On April 12, 1961, at 9:07 Moscow time, several tens of kilometers north of the village of Tyuratam in Kazakhstan, at the Soviet Baikonur Cosmodrome, an intercontinental ballistic missile R-7 was launched, in the bow of which was located a manned spacecraft "Vostok" with Air Force Major Yuri Gagarin on board. The launch was successful. The spacecraft was launched into orbit with an inclination of 65 grams, perigee height of 181 km and apogee height of 327 km and made one round around the Earth in 89 minutes. On 108th mines after start it has returned to the Earth, having landed near village Smelovka of the Saratov area. Thus, four years after the launch of the first artificial Earth satellite, the Soviet Union carried out the first human space flight in the world.
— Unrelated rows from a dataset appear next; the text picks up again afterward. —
Lemma get_raises (parser : ConfigParser) (s k : string) (e : exn) :
  get parser s k = Raise e ->
  e = NoSectionError s \/ e = NoOptionError (optionxform k) s
  \/ interpolation_error e.
Proof.
  unfold get. intros [H|(d & _ & H)]%bind_Raise.
  - unfold _unify_values in H.
    destruct (_sections parser !! s); [done|].
    case_bool_decide; [done|]. left. by injection H as <-.
  - destruct (d !! optionxform k) as [value|].
    + right; right. by apply before_get_raises in H.
    + right; left. by injection H as <-.
Qed.

Lemma parser_value_raises (parser : ConfigParser) (s k : string) (e : exn) :
  parser_value parser s k = Raise e -> interpolation_error e.
Proof.
  unfold parser_value. destruct (get parser s k) as [v|e'] eqn:Hget; [done|].
  apply get_raises in Hget as [->|[->|Hi]]; [done..|].
  destruct e'; try done; by intros [= <-].
Qed.

(** Where the proxy has an option, [get] finds it. *)
Lemma get_has_option (parser : ConfigParser) (s k : string)
    (sd : gmap string string) (e : exn) :
  _sections parser !! s = Some sd ->
  has_option parser s k = true ->
  get parser s k = Raise e -> interpolation_error e.
Proof.
  intros Hs Hopt Hget. unfold get, _unify_values in Hget. rewrite Hs in Hget.
  cbn in Hget.
  destruct ((sd ∪ _defaults parser) !! optionxform k) as [v|] eqn:Hk;
    [by apply before_get_raises in Hget|].
  exfalso. apply lookup_union_None in Hk as [Hk1 Hk2].
  unfold has_option in Hopt. rewrite Hs, Hk1, Hk2 in Hopt.
  by destruct (negb _ || _).
Qed.
(** The two [fillna] steps rewrite every row where it stands. *)
Lemma fills_pointwise df df1 df2 :
  fill_customer_age df = Ok df1 → fill_product_category df1 = Ok df2 →
  columns df2 = columns df ∧
  ∃ g, rows df2 = g <$> rows df ∧
       ∀ r, same_outside ["customer_age"; "product_category"] (g r) r.
Proof.
  unfold fill_customer_age, fill_product_category. intros H1 H2.
  assert (columns df1 = columns df ∧
          ∃ g, rows df1 = g <$> rows df ∧
               ∀ r, same_outside ["customer_age"; "product_category"] (g r) r)
    as (Hc1 & g1 & Hr1 & Hg1).
  { destruct (has "customer_age" df).
    - inv_bind H1. injection H1 as <-. split; [ done | ]. eexists. split; [ done | ].
      intros r. simpl. destruct (isna _); auto with frame.
      apply same_outside_set_cell. set_solver.
    - injection H1 as <-. split; [ done | ]. exists id. split; [ by rewrite list_fmap_id | ].
      auto with frame. }
  destruct (has "product_category" df1); injection H2 as <-; simpl.
  - split; [ done | ]. eexists. split; [ by rewrite Hr1, <- list_fmap_compose | ].
    intros r. simpl. eapply same_outside_trans; [ | apply Hg1 ].
    destruct (isna _); auto with frame. apply same_outside_set_cell. set_solver.
  - split; [ done | ]. by exists g1.
Qed.

Lemma has_columns c df df' : columns df' = columns df → has c df' = has c df.
Proof. unfold has. by intros ->. Qed.

(** *** Stages *)

Lemma Ok_bind {A B} (a : A) (f : A → result B) : Ok a ≫= f = f a.
Proof. done. Qed.

Lemma bind_assoc {A B C} (m : result A) (f : A → result B) (g : B → result C) :
  (m ≫= f) ≫= g = m ≫= (λ a, f a ≫= g).
Proof. by destruct m. Qed.

Lemma clean_data_stages df :
  clean_data df =
  before_derived_columns df ≫= λ d, derive_columns d ≫= final_validation.
Proof.
  unfold clean_data, before_derived_columns, before_outlier_test,
    handle_outliers.
  destruct (handle_missing df) as [ d1 | ]; simpl; [ | done ].
  destruct (remove_duplicates d1) as [ d2 | ]; simpl; [ | done ].
  destruct (standardize_types d2) as [ d3 | ]; simpl; [ | done ].
  destruct (positive_amounts d3) as [ d4 | ]; simpl; [ | done ].
  destruct (remove_extreme_outliers d4) as [ d5 | ]; simpl; [ | done ].
  by destruct (standardize_categorical d5).
Qed.

Lemma before_derived_columns_stages df :
  before_derived_columns df =
  before_outlier_test df ≫= λ d,
    remove_extreme_outliers d ≫= standardize_categorical.
Proof. done. Qed.

(** *** Arithmetic on [Qc] through [Q] *)

Lemma num_this z : this (num z) = inject_Z z.
Proof.
  unfold num. simpl. unfold inject_Z. rewrite Qred_identity; [ done | ].
  simpl. apply Z.gcd_1_r.
Qed.

Lemma positive_nonzero q : (num 0 < q)%Qc → q ≠ num 0.
Proof. intros Hq ->. by apply Qclt_not_eq in Hq. Qed.

Lemma truediv_positive a t q :
  a = VNum t → (num 0 < q)%Qc → truediv a (VNum q) = Ok (VNum (t / q)%Qc).
Proof.
  intros -> Hq. simpl.
  by rewrite bool_decide_eq_false_2 by by apply positive_nonzero.
Qed.

(** *** Assigned columns *)

Lemma assign_rows c f df df' :
  assign c f df = Ok df' →
  Forall (λ r', ∃ r v, r ∈ rows df ∧ f r = Ok v ∧ r' = set_cell c v r)
         (rows df').
Proof.
  unfold assign. intros Hdf. inv_bind Hdf. injection Hdf as <-. simpl.
  apply each_Ok in Hstep.
  induction Hstep as [ | r v l vals Hv _ IH ]; simpl; [ done | ].
  constructor.
  - exists r, v. split; [ by left | done ].
  - eapply Forall_impl; [ exact IH | ]. simpl.
    intros r' (r0 & v0 & ? & ? & ?). exists r0, v0. split; [ by right | done ].
Qed.

Lemma age_groups_cut df df' :
  age_groups df = Ok df' → "customer_age" ∈ columns df →
  Forall (λ r, cut (cell r "customer_age") = Ok (cell r "age_group")) (rows df').
Proof.
  unfold age_groups. intros Hdf Hc.
  rewrite (proj2 (has_true _ _) Hc) in Hdf.
  eapply Forall_impl; [ by eapply assign_rows | ]. simpl.
  intros r' (r & v & _ & Hv & ->).
  by rewrite cell_set_cell_eq, cell_set_cell_ne.
Qed.

(** *** The outlier test *)

Lemma remove_extreme_outliers_within df df' :
  remove_extreme_outliers df = Ok df' → "total_amount" ∈ columns df →
  ∃ xs, numbers (column "total_amount" df) = Ok xs ∧
        Forall (λ r, within_3_std (mean xs) (variance xs)
                       (cell r "total_amount") = Ok true) (rows df').
Proof.
  unfold remove_extreme_outliers. intros Hdf Hc.
  rewrite (proj2 (has_true _ _) Hc) in Hdf. inv_bind Hdf.
  eexists. split; [ done | ]. by eapply where_holds.
Qed.

Lemma within_3_std_true m v a :
  within_3_std m v a = Ok true ↔
  ∃ x m' v', a = VNum x ∧ m = Some m' ∧ v = Some v' ∧
             ((x - m') * (x - m') ≤ num 9 * v')%Qc.
Proof.
  destruct a as [ | x | s | d ]; simpl; split;
    try discriminate; try (by intros (? & ? & ? & [=] & _)).
  - destruct m as [ m' | ], v as [ v' | ]; try discriminate.
    intros [= Hle%bool_decide_eq_true]. by exists x, m', v'.
  - intros (x' & m' & v' & [= <-] & -> & -> & Hle).
    f_equal. by apply bool_decide_eq_true.
Qed.

(** ** A second pass

    What the first pass leaves in the columns it writes, and why a second
    pass writes the same again. *)

(** *** Text *)



Lemma title_from_empty b s : title_from b s = "" → s = "".
Proof. destruct s as [ | c s ]; simpl; [ done | ]. by destruct (is_alpha c). Qed.















(** *** Numbers *)

Lemma numbers_Ok vs xs :
  numbers vs = Ok xs ↔
  Forall is_number_or_missing vs ∧ xs = omap number_of vs.
Proof.
  unfold numbers. rewrite bind_Ok. split.
  - intros (os & Hos%each_Ok & [= <-]).
    induction Hos as [ | v o vs os Hv _ [IH1 IH2] ]; [ done | ].
    destruct v as [ | x | s | d ]; simpl in Hv; try discriminate;
      injection Hv as <-; csimpl.
    + split; [ constructor; [ by left | done ] | done ].
    + split; [ constructor; [ right; eauto | done ] | by f_equal ].
  - intros [Hvs ->]. exists (number_of <$> vs). split.
    + apply each_pure. eapply Forall_impl; [ exact Hvs | ].
      by intros v [ -> | [x ->] ].
    + f_equal. clear Hvs. induction vs as [ | v vs IH ]; [ done | ].
      csimpl. destruct (number_of v); csimpl; by rewrite IH.
Qed.


(** *** Steps that change nothing *)










(** *** Column indexes *)

Lemma where_columns_eq p df df' : where_ p df = Ok df' → columns df' = columns df.
Proof. apply where_columns. Qed.
(** What one file of a reader-based converter does: nothing at all when
    the reader cannot be built (the exception leaves the loop); else
    either the four events of a conversion, with one write, or no write
    and a report that names the file. *)
Lemma convert_reader_file_outcome lib_open input_dir output_dir rel file tr :
  let p := path_join (walk_root input_dir rel) file in
  let d := path_join output_dir (relpath rel) in
  let folder := path_join d (fst (splitext file)) in
  let t := path_join folder (fst (splitext file) +:+ ".tiff") in
  (exists e, lib_open tr p = Raise e
             /\ convert_reader lib_open input_dir output_dir rel file tr = (Raise e, tr))
  \/ (exists a,
        convert_reader lib_open input_dir output_dir rel file tr
        = (Ok tt, tr ++ [EMakedirs d; EMakedirs folder;
                         EPrint ("Saving OCT volume to " +:+ t); EWrite t a]))
  \/ (exists evs e,
        convert_reader lib_open input_dir output_dir rel file tr
        = (Ok tt, tr ++ evs
                  ++ [EPrint ("Error processing " +:+ p +:+ ": " +:+ exn_name e)])
        /\ written_paths evs = [] /\ count_reports evs = 0%nat).
Proof.
  intros p d folder t.
  unfold convert_reader_file, try_except, bindM, emit, makedirs, imsave, lift.
  fold p d folder t.
  destruct (lib_open tr p) as [img|e].
  2:{ left. exists e. split; reflexivity. }
  right. set (tr0 := tr) in *.
  destruct (read_slices img (seq 0 (num_slices img))) as [slices|e].
  2:{ right. exists [], e. norm_trace tr0. repeat split. }
  destruct (np_stack slices) as [vol|e].
  2:{ right. exists [], e. norm_trace tr0. repeat split. }
  destruct (fs_makedirs tr0 d) as [[]|e].
  2:{ right. exists [], e. norm_trace tr0. repeat split. }
  destruct (fs_makedirs _ folder) as [[]|e].
  2:{ right. exists [EMakedirs d], e. norm_trace tr0. repeat split. }
  destruct (log_volume sqrt32 (astype px_to_f32 vol)) as [out|e].
  2:{ right. exists [EMakedirs d; EMakedirs folder], e. norm_trace tr0. repeat split. }
  destruct (fs_write _ t out) as [[]|e].
  2:{ right. exists [EMakedirs d; EMakedirs folder;
                     EPrint ("Saving OCT volume to " +:+ t)], e.
      norm_trace tr0. repeat split. }
  left. exists out. norm_trace tr0. reflexivity.
Qed.

End BatchFacts.

(** C9, as the claim states it, fails for the two reader-based
    converters: they put the artifact in a folder of its own, named after
    the file, so [input_root/a/b/scan.e2e] is written to
    [output_root/a/b/scan/scan.tiff]. *)
Lemma reader_output_folder_counterexample :
  written_paths
    (snd (demo_process_e2e_files "in" "out" [(["a"; "b"], ["scan.e2e"])]%string []))
  = ["out/a/b/scan/scan.tiff"%string]
  /\ written_paths
       (snd (demo_process_fda_files "in" "out" [(["a"; "b"], ["scan.fda"])]%string []))
     = ["out/a/b/scan/scan.tiff"%string]
  /\ "out/a/b/scan/scan.tiff"%string <> "out/a/b/scan.tiff"%string.
Proof. repeat split; try (vm_compute; reflexivity). discriminate. Qed.
(** * The combo-box state engine of [@react-stately/combobox]

    A shallow embedding of [useComboBoxState.ts]: the recursive [filter] over
    the node tree, the hook [useComboBoxState] with the handlers it builds
    ([onInputChange], [setSelectedKey], [open]), the default filter predicate
    and the suggestion matcher, followed by the properties established about
    them.

    A JavaScript string is a [string], one character per code unit; an
    [option] stands for a value that may be undefined; [toLowerCase] and the
    collator of the props are parameters of the hook. *)

From Stdlib Require Import ZArith String Ascii Lia.
From stdpp Require Import base option list strings gmap.

Local Open Scope string_scope.
Local Open Scope list_scope.
Local Open Scope nat_scope.

(** ** JavaScript values used by the hook *)

(** React's [Key] is [string | number]; number keys are taken to be integers. *)
Inductive Key :=
  | KStr (s : string)
  | KNum (n : Z).

#[global] Instance Key_eq_dec : EqDecision Key.
Proof. solve_decision. Defined.

Module JS.

(** Truthiness of a string: every string but the empty one. *)
Definition truthy_string (s : string) : bool :=
  negb (String.eqb s "").

(** Truthiness of a key: every key but [''] and [0]. *)
Definition truthy_key (k : Key) : bool :=
  match k with
  | KStr s => truthy_string s
  | KNum n => negb (Z.eqb n 0)
  end.

(** Truthiness of a possibly undefined value. *)
Definition truthy {A} (t : A -> bool) (v : option A) : bool :=
  match v with
  | Some a => t a
  | None => false
  end.

(** [a || b] on possibly undefined values. *)
Definition or_else {A} (t : A -> bool) (a b : option A) : option A :=
  if truthy t a then a else b.

(** [s.slice(start, end)] for [0 <= start <= end]; the end is clamped to
    the length of [s]. *)
Definition slice (s : string) (start end_ : nat) : string :=
  String.substring start (end_ - start) s.

(** [s.replace(pattern, replacement)] with a string pattern: only the first
    occurrence of the pattern is replaced. *)
Fixpoint replace (pattern replacement s : string) : string :=
  if String.prefix pattern s
  then replacement +:+ String.substring (String.length pattern) (String.length s) s
  else match s with
       | EmptyString => EmptyString
       | String c s' => String c (replace pattern replacement s')
       end.

End JS.

(** ** The node tree *)

Inductive NodeType := item | section.

#[global] Instance NodeType_eq_dec : EqDecision NodeType.
Proof. solve_decision. Defined.

(** The fields of a node that the hook reads. *)
#[warnings="-register-all"]
Inductive Node := mkNode {
  type : NodeType;
  key : Key;
  textValue : string;
  hasChildNodes : bool;
  childNodes : list Node
}.
(** The fixture's run with the ground truth on disk succeeds, with the
    distance the fixture engine computes. *)
Example fixture_run :
  let E := Fixture.engine (String.eqb "sim.trees") Fixture.sd in
  let params := Fixture.params [0; 1 # 1000; 1 # 100]%Q (1 # 10) (1 # 100) None in
  exists r st',
    run E params Fixture.start = (Ok r, st') /\
    res_precision r = 8 /\
    ts_path r = "sim_ma0.1_ms0.01_p8.trees"%string /\
    kc r = Some 0%Q /\
    (mean_node_children r == 2)%Q /\ (var_node_children r == 0)%Q /\
    List.length (trace st') = 18%nat.
Proof.
  cbv zeta. unfold run. rewrite bindM_lift.
  pose proof select_precision_default_multipliers as Hp. cbv zeta in Hp. rewrite Hp.
  do 2 eexists. split; [lazy; reflexivity |].
  repeat split; reflexivity.
Qed.


(** * Further properties of the script *)

(** ** File names *)

Section FileNames.
Local Open Scope string_scope.

Lemma substring_split (s : string) : forall m, (m <= String.length s)%nat ->
  substring 0 m s ++ substring m (String.length s - m) s = s.
Proof.
  induction s as [| c s IH]; intros m Hm.
  - destruct m; [reflexivity | simpl in Hm; lia].
  - destruct m as [| m].
    + cbn [substring append String.length Nat.sub]. f_equal.
      specialize (IH 0%nat (Nat.le_0_l _)). rewrite Nat.sub_0_r in IH.
      destruct (String.length s) eqn:Hl.
      * destruct s; [reflexivity | discriminate].
      * destruct s as [| d s']; [discriminate |].
        cbn [substring append] in IH. exact IH.
    + cbn [String.length] in Hm. cbn [substring append String.length Nat.sub].
      f_equal. apply IH. lia.
Qed.

(** A name that ends with a suffix is what is left without it, followed
    by the suffix. *)
Lemma drop_last_suffix (s suffix : string) :
  Str.endswith s suffix = true ->
  Str.drop_last (String.length suffix) s ++ suffix = s.
Proof.
  unfold Str.endswith, Str.drop_last. intro H.
  apply andb_true_iff in H. destruct H as [Hlen Heq].
  apply Nat.leb_le in Hlen. apply String.eqb_eq in Heq.
  set (m := (String.length s - String.length suffix)%nat) in *.
  transitivity (substring 0 m s ++ substring m (String.length s - m) s).
  - f_equal. replace (String.length s - m)%nat with (String.length suffix) by lia.
    now symmetry.
  - apply substring_split. lia.
Qed.

End FileNames.

(** ** [setup_sample_file] as a whole *)

Section SetupSampleFile.

Lemma physical_to_genetic_length (m : RecombinationMap) (xs ys : list Q) :
  physical_to_genetic m xs = Ok ys -> List.length ys = List.length xs.
Proof.
  unfold physical_to_genetic.
  destruct (Broadcast.multiply _ _) as [steps | e]; cbn [Py.bind]; [| discriminate].
  unfold Interp.interp. destruct (get_positions m) as [| p rest]; [discriminate |].
  destruct (Nat.eqb _ _); [| discriminate].
  intro H. injection H as <-. apply length_map.
Qed.

End SetupSampleFile.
The spacecraft consisted of two compartments. The descent, which was also the cockpit of an astronaut, was a 2.3-metre diameter sphere covered with ablative thermal protection material for re-entry into the atmosphere. The spacecraft was controlled automatically and by an astronaut. During the flight it was continuously maintained with the Earth. The atmosphere of the spacecraft is a mixture of oxygen and nitrogen at a pressure of 1 atm. (760 mm Hg.). "Vostok1" had a mass of 4730 kg, and with the last stage of the launch vehicle - 6170 kg. The Vostok spacecraft was launched into space 5 times, after which it was declared safe for human flight.
Four weeks after Gagarin's flight on May 5, 1961, Captain Alan Shepherd of the 3rd rank became the first American astronaut.
Although he did not reach near-Earth orbit, he rose above the Earth to an altitude of about 186 km. Shepherd, launched from Cape Canaveral at Mercury 3 using a modified Redstone ballistic missile, flew 15 minutes and 22 seconds before landing in the Atlantic Ocean. He proved that a person in a weightless-neutral environment can manually control a spacecraft. The Mercury spacecraft was significantly different from the Vostok spacecraft.
It consisted of only one module - a manned capsule in the form of a truncated cone with a length of 2.9 m and a base diameter of 1.89 m. Its sealed nickel alloy shell had a titanium lining to protect it from heat during re-entry into the atmosphere.
The atmosphere inside Mercury consisted of pure oxygen at a pressure of 0.36 atmospheres. On February 20, 1962, the U.S. reached near-Earth orbit. Mercury 6, piloted by Navy Lieutenant Colonel John Glenn, was launched from Cape Canaveral. Glenn remained in orbit for only 4 hours and 55 minutes, with three rounds to go before he successfully landed. The purpose of Glenn's flight was to determine if a person could work at Mercury CC. The last time Mercury was launched into space was on May 15, 1963.
On March 18, 1965, Mercury was put into orbit with two cosmonauts on board - Colonel Pavel Belyaev, commander of the spacecraft, and Lieutenant Colonel Alexei Leonov, second pilot. Immediately after entering the orbit the crew cleared itself of nitrogen, inhaling pure oxygen. Then the lock compartment was deployed: Leonov entered the lock compartment, closed the hatch cover of the CC and for the first time in the world made a spacewalk. The astronaut with an autonomous life support system was out of the CC cabin for 20 minutes, sometimes moving away from the spacecraft at a distance of up to 5 m. At the time of its departure, it was connected to the SC only by telephone and telemetry cables. Thus, the possibility of the astronaut's stay and work outside the spacecraft was practically confirmed.
On June 3, Jameni 4 was launched with Captains James McDeavitt and Edward White. During this 97:56 flight, White left CC and spent 21 minutes out of the cockpit testing the possibility of manoeuvring in space with a handheld compressed gas jet pistol. Unfortunately, space exploration was not without casualties. On January 27, 1967 the crew preparing to make the first manned flight under the program "Apollo" died in a fire inside the CC burning for 15 seconds in an atmosphere of pure oxygen. Virgil Grissom, Edward White and Roger Chaffey were the first American astronauts to die in CC. On April 23, a new Soyuz-1 SC was launched from Baikonur, piloted by Colonel Vladimir Komarov. The launch was successful.
On the 18th turn, 26 hours 45 minutes after the launch, Komarov began orientation for re-entry into the atmosphere. All operations were normal, but after re-entry and braking the parachute system failed. The astronaut was killed instantly at the moment of the Soyuz's impact on the Earth with the speed of 644 км\ч. Later on, Cosmos took more than one human life, but these victims were the first.